Mary-Lou Weisman started her nonfiction writing career as a journalist for a local newspaper, then as an essayist and feature writer for The New York Times, The Atlantic, and other national magazines. She has taught memoir and personal essay writing as an adjunct professor at The New School and currently at her local library. Ultimately she abandoned magazine writing in favor of writing books. She thinks of herself primarily as a satirist, although two of her five published books are as serious as she knows how to be. Mary-Lou is joining Persimmon Tree for one year as our Guest Columnist. Go to ArtsMart to purchase her books.

Marcella Peralta Simon is a retired Latinx grandmother, splitting her time between Cambridge, UK and Kissimmee, Florida. She has been a diplomat, university professor, and instructional designer. She writes poetry and short fiction. Her artwork has been featured in Smoky Blue Literary and Arts MagazineBeyond Words Literary MagazineTofu Ink Arts PressPersimmon Tree, and The Acentos Review.


  1. It’s breath-taking that you can take many of the annoyances of life,things that annoy me as much as they annoy you, and transform them into the raw materials of a laugh. Everything you say is true, but it’s much more fun to read your version of it than to hear my version in my head. A couple to add to your collection: adding “like” to a sentence as if it were punctuation (even people who are learning English as a second language do it, like really they do), or filling in my credit card number for me when I order something on line. But, like, it’s amazing — totally, literally, etc — how you manage to be astute and hysterical at the same time. Brava.

  2. Terrific rant! I’m with you.
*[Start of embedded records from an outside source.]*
Lemma Sorted_adjacent l i a b :
  Sorted R l → l !! i = Some a → l !! S i = Some b → R a b.
Proof.
  intros Hsorted. revert i.
  induction Hsorted as [|x l Hl IH Hhd]; intros i Ha Hb; [done |].
  destruct i as [|i]; cbn in *.
  - simplify_eq. destruct Hhd; by simplify_eq/=.
  - by apply (IH i).
Qed.
End sort_facts.

Lemma byDateDesc_valid a b :
  validDate a → validDate b →
  inOrder byDateDesc a b ↔
  ge (valueOf (publishedAt a)) (valueOf (publishedAt b)) = true.
Proof.
  unfold validDate, inOrder, SortCompare, byDateDesc.
  destruct (publishedAt a), (publishedAt b); intros ??; try done; cbn.
  rewrite bool_decide_eq_true. lia.
Qed.

(** C2, as amended: when every [publishedAt] is a valid date, sorting
    returns a rearrangement of the array in which every article is at least
    as recent as the one right after it. *)
Theorem sort_byDateDesc_descending (l : list Article) :
  Forall validDate l →
  sort byDateDesc l ≡ₚ l ∧ sortedByDateDesc (sort byDateDesc l).
Proof.
  intros Hvalid. split; [apply sort_Permutation |].
  assert (Sorted (inOrder byDateDesc) (sort byDateDesc l)) as Hsorted.
  { apply (sort_Sorted _ validDate); [|done].
    intros a b Ha Hb. rewrite !byDateDesc_valid by done.
    unfold validDate in *. destruct (publishedAt a), (publishedAt b); try done.
    cbn. rewrite !bool_decide_eq_true. lia. }
  assert (Forall validDate (sort byDateDesc l)) as Hvalid'
    by by rewrite sort_Permutation.
  intros i a b Ha Hb.
  apply byDateDesc_valid.
  - by eapply Forall_lookup_1.
  - by eapply Forall_lookup_1.
  - by eapply Sorted_adjacent.
Qed.

Example sort_dated : sort byDateDesc [older; dated] = [dated; older].
Proof. reflexivity. Qed.

Lemma sort_byDateDesc_descending_witness :
  Forall validDate [older; dated] ∧
  sort byDateDesc [older; dated] ≡ₚ [older; dated] ∧
  sortedByDateDesc (sort byDateDesc [older; dated]).
Proof.
  split; [|apply sort_byDateDesc_descending]; repeat constructor; done.
Defined.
I’m downsizing and was just told no-one will want my books that I’ve cherished. Cd’s anyone? No takers. My Mom’s Haviland fine China? They’re obsolete too. Yikes.

    1. Hi Barby –I’m delighted that you enjoyed my rant. I suppose I (we?) am as obsolete as your mother’s Haviland fine china. I wish you’d been with me in the attic last week when turned over the entire contents to Junkluggers. Now I have no past; just a future. Very cheering!
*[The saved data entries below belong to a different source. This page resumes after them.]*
(* ===== verification/Heap.v ===== *)
(** * The kernel heap: mm/heap.c

    Block and arena headers are records in two stores indexed by the address of
    the header ([heap_block_t] and [heap_arena_t] objects in memory); a pointer is
    its address and NULL is 0.  A header that kfree merges away stays in the store,
    as its bytes stay in memory.  [None] stands for the dereference of an address
    that holds no header of the expected type.  The heap is written against the
    frame-allocator interface: [frames] is the state of the allocator it calls. *)

From S2P Require Import Prelude.
From S2P Require Import FrameAlloc.
From S2P Require Import Pmm.

(** ** Data *)

Definition HEAP_MIN_ARENA_FRAMES : Z := 16.
Definition HEAP_ALIGN : Z := 8.

Record heap_block := mk_block { hb_size : Z; hb_free : bool; hb_next : Z }.
Record heap_arena := mk_arena { ha_next : Z; ha_frame_count : Z; ha_first_block : Z }.

(** [sizeof(heap_block_t)] and [sizeof(heap_arena_t)]: three 8-byte fields each
    (the [bool] is padded). *)
Definition sizeof_block : Z := 24.
Definition sizeof_arena : Z := 24.

Definition align_up (n a : Z) : Z := u64 (n + a - 1) .& u64 (Z.lnot (a - 1)).

Section heap.
Context {St : Type} `{!FrameOps St}.

Record heap := mk_heap {
  blocks : gmap Z heap_block;
  arenas : gmap Z heap_arena;
  arena_list : Z;
  frames : St
}.

Definition set_block (h : heap) (a : Z) (b : heap_block) : heap :=
  mk_heap (<[a := b]> (blocks h)) (arenas h) (arena_list h) (frames h).
Definition set_frames (h : heap) (s : St) : heap :=
  mk_heap (blocks h) (arenas h) (arena_list h) s.

(** ** Operations *)

(** Returns the new arena's address, or 0. *)
Definition grow_heap (min_bytes : Z) (h : heap) : Z * heap :=
  let needed := u64 (sizeof_arena + sizeof_block + min_bytes) in
  let frames_needed := u64 (needed + PAGE - 1) / PAGE in
  let n := if frames_needed <? HEAP_MIN_ARENA_FRAMES then HEAP_MIN_ARENA_FRAMES
           else frames_needed in
  let '(base, s) := alloc_frames n (frames h) in
  let h := set_frames h s in
  if base =? 0 then (0, h) else
  let block := u64 (base + sizeof_arena) in
  let h := set_block h block
    (mk_block (u64 (n * PAGE - sizeof_arena - sizeof_block)) true 0) in
  (base, mk_heap (blocks h) (<[base := mk_arena (arena_list h) n block]> (arenas h)) base (frames h)).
  3. Dear Mary-Lou Weisman, thank you for your spot-on iRant! I wish I’d written that–I say, do, and protest the same things, all the time. Not sure whether I’m older than you are (I’m nein x 9), and I admit I know more about how the internet works than I usually let on when filing a complaint. But I’m starting to boast about driving an old car (no “entertainment” in it), using an old PC (on which i don’t watch videos or stream anything), and refusing to get a “smartphone,” With you all the way in resisting the digital dictatorship!

    1. Hi Jacqueline — Thanks so much for your response. Although I have forgotten my times tables, I think I am older than you by about 4 years. Good for you for at least wading in the muck of he 21st century. Is it intellectual heresy to say that I simply don’t want to learn anything new?